How would you answer when faced with big, innocent blue eyes staring at you while the seven year old owner asks, “What does s-e-x mean?”

When I was a teenager I was the recipient of male attention.  In response I wore shirts that showed my flat belly, pants that highlighted my perky little teenager butt and my shirts were sometimes too low cut for my blossoming figure.  In my memory I jumped rather quickly from wearing big t-shirts printed with Goofy holding a paintbrush to letting my belly button get fresh air at football games.

I wasn’t having sex, I had never been interested in being sexy.  I was silly and funny and artsy.  I wrote moody poetry and read the Odyssey for fun.  Three times.  It wasn’t until I started getting unsolicited attention from boys, and men, that I started to give in to what seemed to be expected of me.  I was a sophomore in high school when I first wore what I thought at the time was a racy outfit: loose black pants and a baby blue v-neck shirt that exposed my clavicles.  That’s right, my collar bones.  But I was growing and blossoming and getting pretty and the opposite sex started to notice.

I have never taken drugs but I assume getting attention for your looks is very much like needing a drug.  When you aren’t noticed it’s like you need a fix. So the spiral started.  The girl who used to wear soccer shorts and sambas was slowly morphing into lipgloss wearing, cleavage sporting flirt.  If I could only go back and talk to her, tell her that although she wasn’t doing anything past flirting with all those boys that the other girls, and boys, were saying otherwise.  I would tell her that the boys who flirted back were not playing games.

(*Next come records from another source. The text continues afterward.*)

Definition fake_Put (r : inv_Report) (f : Fake) : Fake :=
  {| f with fk_reports := <[ir_TenantID r := <[ih_ID (ir_Host r) := r]> (default ∅ (fk_reports f !! ir_TenantID r))]> (fk_reports f) |}.

Definition changed_after (since : Time) (r : inv_Report) : bool := IsZero since || (since <? ir_ChangedAt r).

Definition zero_inv_Report : inv_Report :=
  {| ir_TenantID := ""; ir_Host := {| ih_ID := ""; ih_Hostname := ""; ih_SystemSerial := ""; ih_Manufacturer := ""; ih_Model := "";
       ih_OSName := ""; ih_OSVersion := ""; ih_Status := ""; ih_LastSeen := time_zero |};
     ir_SnapshotID := ""; ir_CollectedAt := time_zero; ir_ChangedAt := time_zero; ir_Digest := ""; ir_AgentVersion := "";
     ir_OSFamily := ""; ir_Interfaces := []; ir_PrimaryIPv4 := ""; ir_PrimaryIPv6 := "";
     ir_Virtualization := {| iv_Role := ""; iv_Kind := ""; iv_Source := "" |}; ir_BMC := None; ir_Guests := [];
     ir_Updates := {| iu_PackageManager := ""; iu_Status := ""; iu_RebootRequired := ""; iu_AutomaticUpdates := "";
       iu_SecurityClassified := false; iu_CheckedAt := time_zero; iu_PendingCount := 0; iu_SecurityCount := 0 |};
     ir_PendingUpdates := []; ir_Truncated := {| il_Interfaces := 0; il_Addresses := 0; il_Guests := 0; il_Packages := 0;
       il_BMCPorts := 0; il_Disks := 0; il_MemorySlots := 0; il_MemoryArrays := 0; il_Processors := 0; il_Filesystems := 0 |};
     ir_Hardware := None |}.

Definition digest_view (r : inv_Report) : inv_Report :=
  {| zero_inv_Report with ir_TenantID := ir_TenantID r; ir_Host := ir_Host r; ir_Digest := ir_Digest r; ir_ChangedAt := ir_ChangedAt r |}.

Definition report_less (a b : inv_Report) : bool :=
  if ir_ChangedAt a =? ir_ChangedAt b then str_ltb (ih_ID (ir_Host a)) (ih_ID (ir_Host b)) else ir_ChangedAt a <? ir_ChangedAt b.

Definition fake_list (f : Fake) (tenantID : string) (flt : Filter) : list inv_Report :=
  sort_by report_less ((λ r, if f_Digest flt then digest_view r else r) <$>
    map_select (changed_after (f_ChangedSince flt)) (default ∅ (fk_reports f !! tenantID))).

Fixpoint pages_of {A} (fuel : nat) (size : nat) (l : list A) : list (list A) :=
  match fuel, l with
  | O, _ | _, [] => []
  | S fu, _ => take size l :: pages_of fu size (drop size l)
  end.

Definition fake_ListHostReports (f : Fake) (tenantID : string) (flt : Filter) : list (list inv_Report) * option error :=
  match fake_failure f with
  | Some e => ([], Some e)
  | None => let l := fake_list f tenantID flt in (pages_of (length l) (Z.to_nat (Z.max 1 (fk_PageSize f))) l, None)
  end.

Definition fake_ListReportTenants (f : Fake) (since : Time) : result error (list string * Time) :=
  match fake_failure f with
  | Some e => Err e
  | None =>
      let changed := List.filter (λ th, map_any (changed_after since) (snd th)) (map_to_list (fk_reports f)) in
      let maxAt := foldl (λ acc th, foldl (λ acc r, Z.max acc (ir_ChangedAt r)) acc (rows (snd th))) since (map_to_list (fk_reports f)) in
      Ok (sort_strings (fst <$> changed), maxAt)
  end.

Definition fake_GetHostReport (f : Fake) (tenantID hostID : string) : result error inv_Report :=
  match fake_failure f with
  | Some e => Err e
  | None => match default ∅ (fk_reports f !! tenantID) !! hostID with Some r => Ok r | None => Err Invclient_ErrNotFound end
  end.

Definition Fake_inventory (f : Fake) : Inventory :=
  {| inv_ListReportTenants := fake_ListReportTenants f; inv_ListHostReports := fake_ListHostReports f;
     inv_GetHostReport := fake_GetHostReport f;
     inv_RefreshHost := λ _ _, match fake_failure f with Some e => Err e | None => Ok false end |}.

(** ** One report (apply.go, runner.go) *)

Record Config : Type := {
  cf_PollInterval : Z; cf_Workers : Z; cf_ConflictMoves : Z; cf_ConflictWindow : Z }.

Definition TriggerPoll : string := "poll".
Definition TriggerReconcile : string := "reconcile".
Definition MaxBackoff : Z := 600000000000.

Section with_env.
Context `{Env} (json_profile : HardwareProfile → string) (sha256_hex : string → string).

Definition optM {A} (b : bool) (zero : A) (m : M A) : M A := if b then m else mret zero.

(** [load]: everything the planner needs for one report. *)
Definition load (tid : string) (r : Report) : M State :=
  d ← DeviceByInventoryHost tid (rp_HostID r);
  by_serial ← match d with
              | Some _ => mret []
              | None => if IsPlaceholderSerial (rp_Serial r) then mret [] else DevicesBySerial tid (rp_Serial r)
              end;
  by_name ← DevicesByNames tid (CandidateNames r);
  let c := {| ca_ByHost := d; ca_BySerial := by_serial; ca_ByName := by_name |} in
  let base := {| st_Candidates := c; st_Interfaces := []; st_Addresses := ∅; st_Subnets := []; st_Packages := []; st_Guests := [];
                 st_MACOwners := []; st_GuestDevices := []; st_GuestRows := []; st_Hardware := None |} in
  s ← match fst (Match c r) with
      | None => mret base
      | Some dev =>
          ifaces ← Interfaces tid (dv_ID dev);
          owned ← AddressesOfDevice tid (dv_ID dev);
          pkgs ← Packages tid (dv_ID dev);
          gs ← Guests tid (dv_ID dev);
          gds ← GuestDevicesOf tid (dv_ID dev);
          hw ← match rp_Hardware r with Some _ => GetHardware tid (dv_ID dev) | None => mret None end;
          mret {| base with st_Interfaces := ifaces; st_Addresses := foldl (λ m a, <[ad_Address a := a]> m) ∅ owned;
                  st_Packages := pkgs; st_Guests := gs; st_GuestDevices := gds; st_Hardware := hw |}
      end;
  let addrs := concat ((λ i, (λ a, Addr_String (ra_Addr a)) <$> ri_Addresses i) <$> rp_Interfaces r) ++
               match rp_BMC r with Some b => if Addr_IsValid (bm_Address b) then [Addr_String (bm_Address b)] else [] | None => [] end in
  let ownMACs := List.filter (λ m, negb (is_empty m)) (ri_MAC <$> rp_Interfaces r) in
  rows_ ← optM (negb (is_nil addrs)) [] (AddressesByValue tid addrs);
  subs ← Subnets tid;
  let guestMACs := concat (g_MACs <$> rp_Guests r) in
  owners ← optM (negb (is_nil guestMACs)) [] (DevicesByMAC tid guestMACs);
  grows ← optM (negb (is_nil ownMACs)) [] (GuestRowsByMAC tid ownMACs);
  mret {| s with st_Addresses := foldl (λ m a, <[ad_Address a := a]> m) (st_Addresses s) rows_; st_Subnets := subs;
          st_MACOwners := owners; st_GuestRows := grows |}.

(** The store write of a planned operation, and its kind. *)
Definition run_write (tid : string) (x : write) : M () :=
  match x with
  | OpCreateDevice d => InsertDevice tid d
  | OpUpdateDevice d => UpdateDeviceReported tid d
  | OpCreateInterface i => UpsertInterfaceReported tid i true
  | OpUpdateInterface i => UpsertInterfaceReported tid i false
  | OpCreateSubnet s => CreateSubnetAuto tid s
  | OpCreateAddress a => InsertAddressReported tid a
  | OpUpdateAddress a => UpdateAddressReported tid a
  | OpReplacePackages d l => ReplacePendingPackages tid d l
  | OpReplaceGuests d l => ReplaceGuests tid d l
  | OpSetHypervisor d h => SetHypervisor tid d h
  | OpSetGuestDevice g d _ => SetGuestDevice tid g d
  | OpReplaceHardware h => ReplaceHardware tid h
  end.
Definition write_kind (x : write) : string :=
  match x with
  | OpCreateDevice _ => "create_device" | OpUpdateDevice _ => "update_device"
  | OpCreateInterface _ => "create_interface" | OpUpdateInterface _ => "update_interface"
  | OpCreateSubnet _ => "create_subnet" | OpCreateAddress _ => "create_address" | OpUpdateAddress _ => "update_address"
  | OpReplacePackages _ _ => "replace_packages" | OpReplaceGuests _ _ => "replace_guests"
  | OpSetHypervisor _ _ => "set_hypervisor" | OpSetGuestDevice _ _ _ => "set_guest_device"
  | OpReplaceHardware _ => "replace_hardware"
  end.

Definition execute_op (tid : string) (o : Op) : M () :=
  catch_map (Wrapped (write_kind (op_write o))) (run_write tid (op_write o));;
  mapM_ (λ row, catch_map (Wrapped "audit") (tx_AppendAudit tid row)) (op_Audit o).

Definition execute (tid : string) (pl : Plan) : M () := mapM_ (execute_op tid) (hpl_Ops pl).

Record Result : Type := { rs_DeviceID : string; rs_Applied : bool; rs_Changes : Z; rs_Issues : list HostSyncIssue }.
Definition zero_Result : Result := {| rs_DeviceID := ""; rs_Applied := false; rs_Changes := 0; rs_Issues := [] |}.

Definition markGone (tid hostID why trigger runID : string) : M Result :=
  res ← ApplyHostReport tid (
    d ← DeviceByInventoryHost tid hostID;
    match d with
    | None => mret zero_Result
    | Some d =>
        if dv_ReportState d =s RepNotReported then mret zero_Result
        else
          MarkDeviceNotReported tid (dv_ID d);;
          t ← now;
          row ← Row {| e_TenantID := tid; e_EventType := DeviceNotReported; e_ActorKind := ActorSystem; e_ActorID := HostSyncActor;
                       e_SubjectKind := SubjectDevice; e_SubjectID := dv_ID d; e_Target := ""; e_Outcome := OutcomeOK; e_Reason := "";
                       e_Details := [("inventory_status", AnyString why); ("inventory_host_id", AnyString hostID);
                                     ("run_id", AnyString runID); ("trigger", AnyString trigger)] |} t;
          tx_AppendAudit tid (match row with Ok row => row | Err _ => zero_AuditRow end);;
          mret {| zero_Result with rs_DeviceID := dv_ID d; rs_Applied := true; rs_Changes := 1 |}
    end);
  (if rs_Applied res then
     publish_event {| ev_tenant := tid; ev_type := HostSyncApplied; ev_payload := HostSyncAppliedPayload (rs_DeviceID res) 1 |}
   else mret ());;
  mret res.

I can’t talk to the teenage Katie about what that image of sexiness was projecting.  But I can talk to my little girl, and my little boy, about what sexy should mean to them.

Sexy does not equal skin.  When Addie starts getting attention from boys I want her to think about what kind of boy she is attracting.  Does she want to be associated with someone who is drawn to a girl in short shorts and a crop top, wanting to find out what’s underneath?  Or does she want to draw the attention of a boy who can’t stop laughing at her jokes or can’t look away when the sun makes those blue eyes sparkle.  I want her to be oblivious of the boys who whisper sweet nothings to girls in back seats of cars and instead turn her attention to the boys who challenge her opinion and debate with her because she’s sharp as a tack and it’s fun to spar with someone like her.

I want my little boy to grow into the kind of teenager who looks past what a girl has on and values her company because she’s interesting and kind.  I want him to always remember that no matter what a girl chooses to wear that she is someone’s daughter, someone’s sister and that he should treat her the way he would want someone to treat HIS sister.  I want him to have integrity and respect like his daddy.

I still want Addie’s heart to flutter when that special boy looks her way.  I still hope William has those awesome butterflies when he knows that girl is going to be in his next class .  But I want them to respect themselves, and the people they are attracted to, by taking their time.

As it turns out, Addie had noticed that scene in the Lion King where Simba flops down in the grass and dust floats up into the night sky and spells out SEX.  What does it mean mom?

What would you have said?

I chickened out, thought fast and told her that sex was a term we use to differentiate males and females.  A boy dog’s sex is male and a girl dog’s sex is female.

Boom.  Honesty.

C’mon, she’s seven.  We’ll get there, just not quite yet.

2 thoughts on “Sexy and I Know It

  1. I had this very question come up with Emma (8) just a few weeks ago. She heard someone talk about it, maybe me and friends, maybe television. Regardless, I too was faced with the question. I decided to answer it in a PG form but still enough that it could get her not to ask too much more. It backfired SO bad. Her Dad hasn’t been present since 2008 and so my answer of, “its when a mommy and a daddy love each other and so they perform an act that is only for adults and BOOM, God gives them a baby. but that isn’t for everyone, Emma. You have to know for sure that you love that man so much that you want a baby with them.” let the backfire begin…. She proceeded to say, “but you don’t love Greg, Mom. Why were you given me?”
    That’s when I started to stumble on all of my words and just said, “I guess I don’t know that real answer then.” It was that moment that she left me alone. 🙂
    Everyone will have different answers and honestly, I don’t know that there is truly a wrong answer. Just depends how much you want to share.